For the Raiders and Garoppolo, it wasn’t a personality conflict but an unresolved injury that put the team in a tough spot. It was Garoppolo’s foot injury that hadn’t healed.

So what did agent Don Yee tell the Raiders about the foot as the contract was negotiated? Apparently, whatever Yee said was enough to get the Raiders to offer Garoppolo a contract -- including an eight-figure signing bonus. Then, once the doctors were able to poke and prod, the Raiders backed off, significantly reworking the deal.

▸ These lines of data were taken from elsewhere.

(** * wimlib-imagex: the [Wim] command adapter of [lib/index.js]

    A shallow embedding of the JavaScript class [Wim], which drives the
    external [wimlib-imagex] binary, and the properties of its argument
    construction, output clean-up and error reporting.

    - JavaScript primitive values are the inductive [JsVal]; objects used as
      records (the options, an update command) are finite maps from property
      names to values, held in a store so that a callee's writes are seen by
      the caller.
    - Strings are [string]: every character is a code unit below 256, which
      covers the ASCII flags and the 8-bit noise the clean-up removes.
    - The external process and the XML parser are parameters of the model. *)

From Stdlib Require Import ZArith Ascii String List.
From stdpp Require Import base strings gmap list pretty.

Local Open Scope string_scope.
Local Open Scope Z_scope.
Local Open Scope list_scope.

(** ** JavaScript values *)

Module Js.

(** The primitive values. Numbers are the integers a JavaScript number
    holds exactly (up to 2^53 in magnitude), which print in plain decimal;
    an image index is one of these. *)
Inductive JsVal : Type :=
  | JUndefined
  | JNull
  | JBool (b : bool)
  | JNum (n : Z)
  | JStr (s : string).

#[global] Instance JsVal_eq_dec : EqDecision JsVal.
Proof. solve_decision. Defined.

(** [ToBoolean]: what [if (v)] and [!v] test. *)
Definition truthy (v : JsVal) : bool :=
  match v with
  | JUndefined | JNull => false
  | JBool b => b
  | JNum n => negb (n =? 0)
  | JStr s => negb (String.eqb s "")
  end.

(** [ToString], as applied by a template literal [`${v}`]. *)
Definition ToString (v : JsVal) : string :=
  match v with
  | JUndefined => "undefined"
  | JNull => "null"
  | JBool true => "true"
  | JBool false => "false"
  | JNum n => pretty n
  | JStr s => s
  end.

(** An object used as a record: property name to value. *)
Abbreviation obj := (gmap string JsVal).

(** [o.k]: a property that is not there reads as [undefined]. *)
Definition get (o : obj) (k : string) : JsVal := default JUndefined (o !! k).

(** An [Error] object: its [name], its [message] and its [code] property
    ([undefined] unless something set it). *)
Record JsError : Type := mkError {
  err_name : string;
  err_message : string;
  err_code : JsVal
}.

#[global] Instance JsError_eq_dec : EqDecision JsError.
Proof. solve_decision. Defined.

(** [new Error(msg)] *)
Definition Error (msg : string) : JsError := mkError "Error" msg JUndefined.

(** [Array.prototype.includes] with a string needle. *)
Definition includes (needle : JsVal) (args : list JsVal) : bool :=
  existsb (fun a => bool_decide (a = needle)) args.

(** [s.substring(n)]: the text from index [n] on, empty past the end. *)
Fixpoint substring_from (n : nat) (s : string) : string :=
  match n, s with
  | O, _ => s
  | S _, EmptyString => EmptyString
  | S n', String _ s' => substring_from n' s'
  end.

(** [s[i]]: [None] stands for [undefined]. *)
Definition char_at (i : nat) (s : string) : option ascii := String.get i s.

(** [chunks.join('')], the effect of [output += stdout] per chunk. *)
Definition concat_chunks (chunks : list string) : string :=
  fold_left String.append chunks "".

(** *** Regular expressions of one character

    [new RegExp(c, 'g')] for a pattern [c] of at most one character either
    fails with a [SyntaxError] or is one of three matchers. *)
Inductive RegExp1 : Type :=
  | REmpty               (* matches only the empty string: (?:), ^, $, | *)
  | RAny                 (* . : any character but a line terminator *)
  | RLit (c : ascii).    (* that character *)

(** Why V8 refuses a pattern of the one character [c]. *)
Definition regexp_syntax_reason (c : ascii) : string :=
  if Ascii.eqb c "(" then "Unterminated group"
  else if Ascii.eqb c ")" then "Unmatched ')'"
  else if Ascii.eqb c "[" then "Unterminated character class"
  else if Ascii.eqb c "\" then "\ at end of pattern"
  else "Nothing to repeat".

(** The [SyntaxError] of [new RegExp(c, 'g')], with the message of V8; it
    has no [code]. *)
Definition regexp_syntax_error (c : ascii) : JsError :=
  mkError "SyntaxError"
          ("Invalid regular expression: /" +:+ String c "/g: "
           +:+ regexp_syntax_reason c)
          JUndefined.

Definition is_syntax_error_char (c : ascii) : bool :=
  existsb (Ascii.eqb c) ["\"; "("; ")"; "["; "*"; "+"; "?"]%char.

Definition is_empty_match_char (c : ascii) : bool :=
  existsb (Ascii.eqb c) ["^"; "$"; "|"]%char.

(** [new RegExp(p, 'g')] where [p] is [s[i]]: [undefined] gives the empty
    pattern. *)
Definition new_RegExp (p : option ascii) : JsError + RegExp1 :=
  match p with
  | None => inr REmpty
  | Some c =>
      if is_syntax_error_char c then inl (regexp_syntax_error c)
      else if is_empty_match_char c then inr REmpty
      else if Ascii.eqb c "." then inr RAny
      else inr (RLit c)
  end.

(** A character that [new RegExp] takes literally. *)
Definition is_regexp_literal (c : ascii) : bool :=
  negb (is_syntax_error_char c) && negb (is_empty_match_char c)
  && negb (Ascii.eqb c ".").

(** The line terminators below 256: LF and CR. *)
Definition is_line_terminator (c : ascii) : bool :=
  Ascii.eqb c "010" || Ascii.eqb c "013".

(** Does the matcher consume character [c]? *)
Definition matches_char (re : RegExp1) (c : ascii) : bool :=
  match re with
  | REmpty => false
  | RAny => negb (is_line_terminator c)
  | RLit d => Ascii.eqb c d
  end.

(** [s.replace(re, '')] with the global flag: every match is deleted. *)
Fixpoint replace_all (re : RegExp1) (s : string) : string :=
  match s with
  | EmptyString => EmptyString
  | String c s' =>
      if matches_char re c then replace_all re s'
      else String c (replace_all re s')
  end.

(** Does character [c] occur in [s]? *)
Fixpoint occurs (c : ascii) (s : string) : bool :=
  match s with
  | EmptyString => false
  | String d s' => Ascii.eqb c d || occurs c s'
  end.

End Js.

(** ** The adapter *)

Module Wim.
Import Js.

(** The text encoding handed to the process library. *)
Inductive Encoding : Type := utf16le | utf8.

#[global] Instance Encoding_eq_dec : EqDecision Encoding.
Proof. solve_decision. Defined.

(** One call of [xProcess.spawn(bin, argv, {encoding}, next, onStdout)]. *)
Record SpawnCall : Type := mkCall {
  call_bin : string;
  call_argv : list JsVal;
  call_encoding : Encoding
}.

(** What the generator sees at its [yield], after the library handed
    [chunks] to the standard output callback.
    - [Completed]: the library calls [next] without an error; the process
      ended with status 0.
    - [Failed]: the [yield] throws the [Error] object [ex]; the process
      could not be spawned (a binary that is not found, an I/O failure).
    - [Threw]: the [yield] throws a text; the library calls [next] with the
      text [rc=<status>] when the process ends with a status other than 0.
    In both cases of a throw [catch (ex) { return ex; }] makes the thrown
    value the result. *)
Inductive SpawnOutcome : Type :=
  | Completed (chunks : list string)
  | Failed (chunks : list string) (ex : JsError)
  | Threw (chunks : list string) (text : string).

(** What [_spawn] returns: a text (the output, or a text that was thrown)
    or the [Error] object it caught. *)
Inductive OutVal : Type :=
  | OStr (s : string)
  | OErr (e : JsError).

(** [!out] is true for the empty string only: an object is truthy. *)
Definition out_truthy (out : OutVal) : bool :=
  match out with
  | OStr s => truthy (JStr s)
  | OErr _ => true
  end.

(** [out.code]: a string has no such property. *)
Definition out_code (out : OutVal) : JsVal :=
  match out with
  | OStr _ => JUndefined
  | OErr e => err_code e
  end.

(** References to objects in the store. *)
Abbreviation loc := nat (only parsing).

(** The store of records shared with the caller, and the calls made to the
    process library so far, oldest first. *)
Record World : Type := mkWorld {
  heap : gmap nat obj;
  spawned : list SpawnCall
}.

(** A call returns a value or throws. *)
Inductive Res (A : Type) : Type :=
  | Ret (a : A)
  | Throw (e : JsError).
Arguments Ret {A} a.
Arguments Throw {A} e.

(** Computations over the world that may throw. *)
Definition M (A : Type) : Type := World -> Res A * World.

Definition ret {A} (a : A) : M A := fun w => (Ret a, w).

Definition throw {A} (e : JsError) : M A := fun w => (Throw e, w).

Definition bind {A B} (m : M A) (k : A -> M B) : M B :=
  fun w =>
    match m w with
    | (Ret a, w') => k a w'
    | (Throw e, w') => (Throw e, w')
    end.

Notation "'let!' x ':=' m 'in' k" := (bind m (fun x => k))
  (at level 10, x pattern, m at level 100, k at level 200).
Notation "m ';;' k" := (bind m (fun _ => k))
  (at level 100, k at level 200, right associativity).
(** X6.  [ActionStep.dict()] is lossy where [to_messages] is not.  The
    export has the same ten keys for every step; its fifth entry holds
    [step_number] (None when absent) under the key [step]; it has no
    key for [observations_images], which it never reads; its second
    entry, [tool_calls], is the list of the calls' exports, and is the
    empty list both for a null [tool_calls] and for an empty one,
    although the two never project alike. *)
Theorem action_step_dict_is_lossy
  (am : option (list (list (string * string))))
  (st et : option spec_float) (sn : option Z) (err : option AgentError)
  (du : option spec_float) (out obs : option string)
  (imgs imgs' : option (list string)) (ao : Any)
  (tcs : option (list ToolCall.t)) (summary_mode return_memory : bool) :
  map fst (ActionStep.dict (ActionStep.make am tcs st et sn err du out obs imgs ao))
  = ["agent_memory"; "tool_calls"; "start_time"; "end_time"; "step"; "error";
     "duration"; "llm_output"; "observations"; "action_output"]
  /\ nth_error
       (ActionStep.dict (ActionStep.make am tcs st et sn err du out obs imgs ao)) 4
     = Some ("step", match sn with
                     | Some n => Py.Int n
                     | None => Py.None_
                     end)
  /\ nth_error
       (ActionStep.dict (ActionStep.make am tcs st et sn err du out obs imgs ao)) 1
     = Some ("tool_calls", Py.List (map ToolCall.dict (Spec.entries tcs)))
  /\ nth_error
       (ActionStep.dict (ActionStep.make am None st et sn err du out obs imgs ao)) 1
     = Some ("tool_calls", Py.List [])
  /\ nth_error
       (ActionStep.dict (ActionStep.make am (Some []) st et sn err du out obs imgs ao)) 1
     = Some ("tool_calls", Py.List [])
  /\ ActionStep.dict (ActionStep.make am tcs st et sn err du out obs imgs ao)
     = ActionStep.dict (ActionStep.make am tcs st et sn err du out obs imgs' ao)
  /\ ActionStep.dict (ActionStep.make am None st et sn err du out obs imgs ao)
     = ActionStep.dict (ActionStep.make am (Some []) st et sn err du out obs imgs ao)
  /\ ActionStep.to_messages
       (ActionStep.make am None st et sn err du out obs imgs ao)
       summary_mode return_memory
     <> ActionStep.to_messages
          (ActionStep.make am (Some []) st et sn err du out obs imgs ao)
          summary_mode return_memory.
Proof.
  split; [reflexivity|].
  split; [destruct sn; reflexivity|].
  split; [destruct tcs as [[|tc rest]|]; reflexivity|].
  split; [reflexivity|]. split; [reflexivity|].
  split; [reflexivity|]. split; [reflexivity|].
  clear tcs imgs'.
  destruct am as [am|]; destruct err as [err|]; destruct out as [out|];
    destruct obs as [obs|]; destruct imgs as [[|img imgs]|];
    destruct summary_mode, return_memory; cbn; intros Heq;
    first [ discriminate Heq
          | apply (f_equal (fun r => match r with
                                     | Py.Ok l => length l
                                     | Py.Raise _ => 0
                                     end)) in Heq;
            cbn in Heq; discriminate Heq ].
Qed.

(** X7.  The envelope [ToolCall.dict()] builds keeps the call apart:
    two calls with the same export have the same id, the same name and
    the same serialized arguments. *)
Theorem tool_call_dict_injective (a b : ToolCall.t) :
  ToolCall.dict a = ToolCall.dict b ->
  ToolCall.id a = ToolCall.id b
  /\ ToolCall.name a = ToolCall.name b
  /\ make_json_serializable (ToolCall.arguments a)
     = make_json_serializable (ToolCall.arguments b).
Proof.
  unfold ToolCall.dict. intros Heq.
  injection Heq as Hid Hname Hargs. repeat split; assumption.
Qed.

Lemma mem_In (name : string) (names : list string) :
  AgentStepLog.mem name names = true <-> In name names.
Proof.
  unfold AgentStepLog.mem. rewrite existsb_exists. split.
  - intros [x [Hin Heq]]. apply String.eqb_eq in Heq. subst x. exact Hin.
  - intros Hin. exists name. split; [exact Hin | apply String.eqb_refl].
Qed.

Lemma mem_not_In (name : string) (names : list string) :
  ~ In name names -> AgentStepLog.mem name names = false.
Proof.
  intros Hnot. destruct (AgentStepLog.mem name names) eqn:Hmem; [|reflexivity].
  exfalso. apply Hnot, mem_In, Hmem.
Qed.

(** A call that is not well formed raises [TypeError]. *)
Lemma well_formed_raises_type_error (kw : AgentStepLog.kwargs) (e : Py.exn) :
  AgentStepLog.well_formed kw = Py.Raise e -> exists msg, e = Py.TypeError msg.
Proof.
  unfold AgentStepLog.well_formed.
  destruct (AgentStepLog.mem "self" (map fst kw)).
  - intros He. injection He as <-. eexists. reflexivity.
  - destruct (AgentStepLog.distinct (map fst kw)); [discriminate|].
    intros He. injection He as <-. eexists. reflexivity.
Qed.

(** A further keyword, not [self] and not passed already, keeps a call
    well formed, or ill formed. *)
Lemma well_formed_cons (kw : AgentStepLog.kwargs) (extra : string) (value : bool) :
  extra <> "self" -> ~ In extra (map fst kw) ->
  AgentStepLog.well_formed ((extra, value) :: kw) = AgentStepLog.well_formed kw.
Proof.
  intros Hself Hnew. unfold AgentStepLog.well_formed.
  change (map fst ((extra, value) :: kw)) with (extra :: map fst kw).
  change (AgentStepLog.mem "self" (extra :: map fst kw))
    with (("self" =? extra) || AgentStepLog.mem "self" (map fst kw))%bool.
  change (AgentStepLog.distinct (extra :: map fst kw))
    with (negb (AgentStepLog.mem extra (map fst kw))
          && AgentStepLog.distinct (map fst kw))%bool.
  destruct (String.eqb_spec "self" extra) as [Heq | _];
    [exfalso; apply Hself; symmetry; exact Heq|].
  rewrite (mem_not_In extra (map fst kw) Hnew). reflexivity.
Qed.
(** * FactureSimple: invoice numbering, lifecycle, line items and PDF pagination

    A shallow embedding of the algorithmic core of [src/App.tsx]
    (component [InvoiceApp], its date picker and settings modal, and the
    helpers [calculatePaymentDue], [encryptData] and [decryptData])
    together with the properties of its specification.

    Conventions of the embedding:
    - a JavaScript string is a [string]; each [ascii] stands for one UTF-16
      code unit below 256, so accented letters are single characters
      (U+00E0 is [a_grave]); only where the code tells the code units
      from 256 on from the others, in the storage of the sensitive fields,
      a string is the list of its code units;
    - a JavaScript number read from a string or from a [Date] is a
      [JS.number]: [NaN], an infinity or a double that holds an integer,
      with the rounding of the doubles from 2^53 on; a page coordinate or
      a line count, which stays far below 2^53, is a [Z];
    - quantities, prices and totals are kept abstract: the class [Number]
      gives the operations the code applies to them, so that every result
      holds for IEEE doubles as well as for the instance on [Z] used in
      the examples;
    - React state is threaded explicitly; the clock and the outcome of the
      remote calls are inputs. *)

From Stdlib Require Import ZArith NArith List Bool Ascii String Lia.
From Stdlib Require Import DecimalString.
From Stdlib Require Decimal DecimalFacts DecimalPos DecimalN DecimalZ.
Import ListNotations.

Local Open Scope string_scope.
Local Open Scope Z_scope.

(** ** JavaScript built-ins used by the code *)

Module JS.

Definition chr (n : nat) : string := String (ascii_of_nat n) EmptyString.

(** U+00E0 and U+00E9, the accented letters of the literals below. *)
Definition a_grave : string := chr 224.
Definition e_acute : string := chr 233.

(** *** Numbers

    The numbers that the modelled code computes are [NaN], the two
    infinities and the doubles that hold an integer. Minus zero is
    identified with zero: the code compares, adds and prints its numbers,
    and none of these tells the two apart. *)
Inductive number :=
  | NaN
  | Infinity (negative : bool)
  | Int (z : Z).

(** The double nearest to an integer, ties to the even significand; from
    [2^1024 - 2^970] on the result is infinite. Below [2^53] every integer
    is a double. *)
Definition toDouble (z : Z) : number :=
  let a := Z.abs z in
  if a <? 2 ^ 53 then Int z
  else
    let ulp := 2 ^ (Z.log2 a - 52) in
    let q := a / ulp in
    let r := a mod ulp in
    let m :=
      if 2 * r <? ulp then q
      else if ulp <? 2 * r then q + 1
      else if Z.even q then q else q + 1 in
    if 2 ^ 1024 <=? m * ulp then Infinity (z <? 0)
    else Int (Z.sgn z * (m * ulp)).

(** [x + y]. *)
Definition add (x y : number) : number :=
  match x, y with
  | NaN, _ | _, NaN => NaN
  | Infinity a, Infinity b => if Bool.eqb a b then Infinity a else NaN
  | Infinity a, Int _ | Int _, Infinity a => Infinity a
  | Int a, Int b => toDouble (a + b)
  end.

(** [x - y]. *)
Definition sub (x y : number) : number :=
  match x, y with
  | NaN, _ | _, NaN => NaN
  | Infinity a, Infinity b => if Bool.eqb a b then NaN else Infinity a
  | Infinity a, Int _ => Infinity a
  | Int _, Infinity b => Infinity (negb b)
  | Int a, Int b => toDouble (a - b)
  end.

(** [isNaN(x)]. *)
Definition isNaN (x : number) : bool :=
  match x with NaN => true | _ => false end.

The Raiders had the leverage to do it, because no one else wanted Garoppolo at that point, or at that number. But what were the Raiders going to do? Jarrett Stidham already had fled for the Broncos; if the Raiders had known Garoppolo’s foot was still not healed, they could have made a more competitive offer to keep Stidham around.

They also could have pursued Andy Dalton or Sam Darnold or Baker Mayfield. They could have tried to trade for a veteran with another team. They could have devised a plan to try to sign Lamar Jackson to an offer sheet, in theory. They could have gotten into the running for Aaron Rodgers, as Davante Adams wanted them to do.

For some of those options (specifically, Jackson and Rodgers), the Raiders still could have pulled the plug completely on Garoppolo after he failed the physical and pivoted that way. However, it would have created strange optics, at a minimum, if Jackson or Rodgers had become the Plan B to Garoppolo.

Regardless of what else the Raiders could have done, the point is that they obviously were led to believe that Garoppolo’s foot was fine. They offered him a contract, with the eight-figure signing bonus, based on that assumption.

It all happened during the 52-hour negotiating window, when teams implement their plans for utilizing free agency to upgrade their rosters. By locking onto Garoppolo, the Raiders at a minimum surrendered the chance to re-sign Stidham or to sign Dalton, Darnold, or Mayfield.

If the Raiders end up with Brian Hoyer or Aidan O’Connell as their quarterbacks this year, it’s definitely worth remembering that Yee’s representations to the Raiders about Garoppolo’s health might have sent the team’s quarterback position into turmoil for 2023 by getting them to focus on Garoppolo at the exclusion of other viable options.